Assignment:
Some lines of the records below include the word "tailwind". Report how many, and write nothing besides the number.

Input:
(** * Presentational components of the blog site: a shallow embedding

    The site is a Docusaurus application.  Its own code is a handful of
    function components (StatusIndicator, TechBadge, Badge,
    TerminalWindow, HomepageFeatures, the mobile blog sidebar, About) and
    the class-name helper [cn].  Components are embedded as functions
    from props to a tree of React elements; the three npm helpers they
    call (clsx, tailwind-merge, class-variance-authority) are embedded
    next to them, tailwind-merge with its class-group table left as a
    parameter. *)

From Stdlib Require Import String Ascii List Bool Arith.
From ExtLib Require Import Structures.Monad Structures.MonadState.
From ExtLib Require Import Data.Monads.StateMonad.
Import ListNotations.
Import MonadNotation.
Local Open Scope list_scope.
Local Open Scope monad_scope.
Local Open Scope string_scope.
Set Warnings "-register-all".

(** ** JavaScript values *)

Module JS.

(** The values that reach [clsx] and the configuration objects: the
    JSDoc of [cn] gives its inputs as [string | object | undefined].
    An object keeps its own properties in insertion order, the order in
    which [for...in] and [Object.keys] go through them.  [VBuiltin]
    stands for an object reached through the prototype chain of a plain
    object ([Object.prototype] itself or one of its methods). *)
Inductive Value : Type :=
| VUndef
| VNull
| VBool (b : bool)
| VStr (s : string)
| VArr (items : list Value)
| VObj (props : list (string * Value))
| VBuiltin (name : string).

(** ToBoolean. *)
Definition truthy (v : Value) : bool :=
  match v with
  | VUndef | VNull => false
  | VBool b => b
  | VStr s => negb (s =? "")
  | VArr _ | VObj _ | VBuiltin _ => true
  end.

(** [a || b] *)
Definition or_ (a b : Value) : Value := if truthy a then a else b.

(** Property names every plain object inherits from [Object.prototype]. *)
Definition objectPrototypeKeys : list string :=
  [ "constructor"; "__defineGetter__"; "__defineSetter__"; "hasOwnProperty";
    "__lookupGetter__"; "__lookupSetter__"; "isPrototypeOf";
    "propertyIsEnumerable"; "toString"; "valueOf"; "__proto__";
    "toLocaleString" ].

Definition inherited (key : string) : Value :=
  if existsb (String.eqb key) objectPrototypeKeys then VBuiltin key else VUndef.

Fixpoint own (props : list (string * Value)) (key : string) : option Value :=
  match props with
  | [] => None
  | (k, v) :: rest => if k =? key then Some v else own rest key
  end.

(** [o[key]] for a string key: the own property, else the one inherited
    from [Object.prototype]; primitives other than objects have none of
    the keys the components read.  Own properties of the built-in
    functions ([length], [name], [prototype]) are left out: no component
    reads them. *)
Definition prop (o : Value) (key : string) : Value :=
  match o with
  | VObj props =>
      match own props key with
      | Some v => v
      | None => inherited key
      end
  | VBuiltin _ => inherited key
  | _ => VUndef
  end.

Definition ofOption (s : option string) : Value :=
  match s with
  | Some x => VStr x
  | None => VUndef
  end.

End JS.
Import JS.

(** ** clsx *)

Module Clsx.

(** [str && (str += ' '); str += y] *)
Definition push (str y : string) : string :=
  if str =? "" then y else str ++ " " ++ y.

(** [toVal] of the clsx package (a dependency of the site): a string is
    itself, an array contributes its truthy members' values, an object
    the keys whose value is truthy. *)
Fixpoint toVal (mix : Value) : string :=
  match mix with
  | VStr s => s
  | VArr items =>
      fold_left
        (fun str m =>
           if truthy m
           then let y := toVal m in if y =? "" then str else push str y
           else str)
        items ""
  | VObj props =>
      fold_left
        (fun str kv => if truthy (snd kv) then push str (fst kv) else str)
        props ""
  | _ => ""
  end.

...

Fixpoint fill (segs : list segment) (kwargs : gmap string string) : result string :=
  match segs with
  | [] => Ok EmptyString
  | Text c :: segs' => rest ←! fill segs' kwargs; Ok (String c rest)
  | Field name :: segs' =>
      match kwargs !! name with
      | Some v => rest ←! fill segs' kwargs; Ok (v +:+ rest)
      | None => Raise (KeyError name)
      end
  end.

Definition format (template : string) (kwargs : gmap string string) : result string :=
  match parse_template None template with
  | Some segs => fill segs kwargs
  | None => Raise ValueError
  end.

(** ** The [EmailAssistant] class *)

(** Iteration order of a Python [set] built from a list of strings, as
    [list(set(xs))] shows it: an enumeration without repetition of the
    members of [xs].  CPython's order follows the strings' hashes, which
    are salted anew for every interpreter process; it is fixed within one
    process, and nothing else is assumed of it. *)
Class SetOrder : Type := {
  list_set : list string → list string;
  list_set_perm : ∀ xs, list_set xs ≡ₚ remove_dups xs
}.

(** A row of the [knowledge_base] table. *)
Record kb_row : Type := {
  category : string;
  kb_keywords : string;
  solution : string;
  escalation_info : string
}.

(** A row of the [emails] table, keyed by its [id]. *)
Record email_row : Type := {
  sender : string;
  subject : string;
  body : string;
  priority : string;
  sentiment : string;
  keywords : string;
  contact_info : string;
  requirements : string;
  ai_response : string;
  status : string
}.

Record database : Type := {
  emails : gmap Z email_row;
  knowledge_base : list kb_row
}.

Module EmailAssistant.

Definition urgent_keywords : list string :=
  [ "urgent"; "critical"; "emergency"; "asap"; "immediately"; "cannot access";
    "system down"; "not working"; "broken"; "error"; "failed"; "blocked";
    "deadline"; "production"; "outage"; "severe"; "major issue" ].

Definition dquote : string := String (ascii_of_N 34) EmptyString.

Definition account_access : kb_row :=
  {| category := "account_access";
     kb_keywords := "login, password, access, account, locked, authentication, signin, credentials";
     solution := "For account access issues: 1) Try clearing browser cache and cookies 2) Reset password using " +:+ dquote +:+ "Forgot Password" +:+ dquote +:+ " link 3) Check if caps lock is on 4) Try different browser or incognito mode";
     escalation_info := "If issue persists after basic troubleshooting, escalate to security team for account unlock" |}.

---

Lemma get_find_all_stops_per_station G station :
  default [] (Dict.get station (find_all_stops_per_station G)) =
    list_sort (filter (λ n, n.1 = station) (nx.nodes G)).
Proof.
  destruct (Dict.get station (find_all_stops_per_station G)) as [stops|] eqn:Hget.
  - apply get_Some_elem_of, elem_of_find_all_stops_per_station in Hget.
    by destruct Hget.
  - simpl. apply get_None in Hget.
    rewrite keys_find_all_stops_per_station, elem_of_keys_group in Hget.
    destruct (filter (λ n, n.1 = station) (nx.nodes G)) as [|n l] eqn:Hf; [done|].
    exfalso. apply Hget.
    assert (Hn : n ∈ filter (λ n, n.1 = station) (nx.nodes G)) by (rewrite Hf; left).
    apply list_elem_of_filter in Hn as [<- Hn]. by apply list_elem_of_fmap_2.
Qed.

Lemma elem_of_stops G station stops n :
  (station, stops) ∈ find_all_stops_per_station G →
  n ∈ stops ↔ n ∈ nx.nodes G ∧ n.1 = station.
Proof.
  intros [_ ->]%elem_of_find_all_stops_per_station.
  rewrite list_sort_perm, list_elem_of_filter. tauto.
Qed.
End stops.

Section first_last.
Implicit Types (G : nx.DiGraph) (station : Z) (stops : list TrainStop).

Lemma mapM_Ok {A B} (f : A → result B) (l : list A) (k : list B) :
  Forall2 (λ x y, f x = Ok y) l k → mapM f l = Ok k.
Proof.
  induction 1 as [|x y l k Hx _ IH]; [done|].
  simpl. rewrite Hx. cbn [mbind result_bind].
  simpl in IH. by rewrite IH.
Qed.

Output for this exercise:
2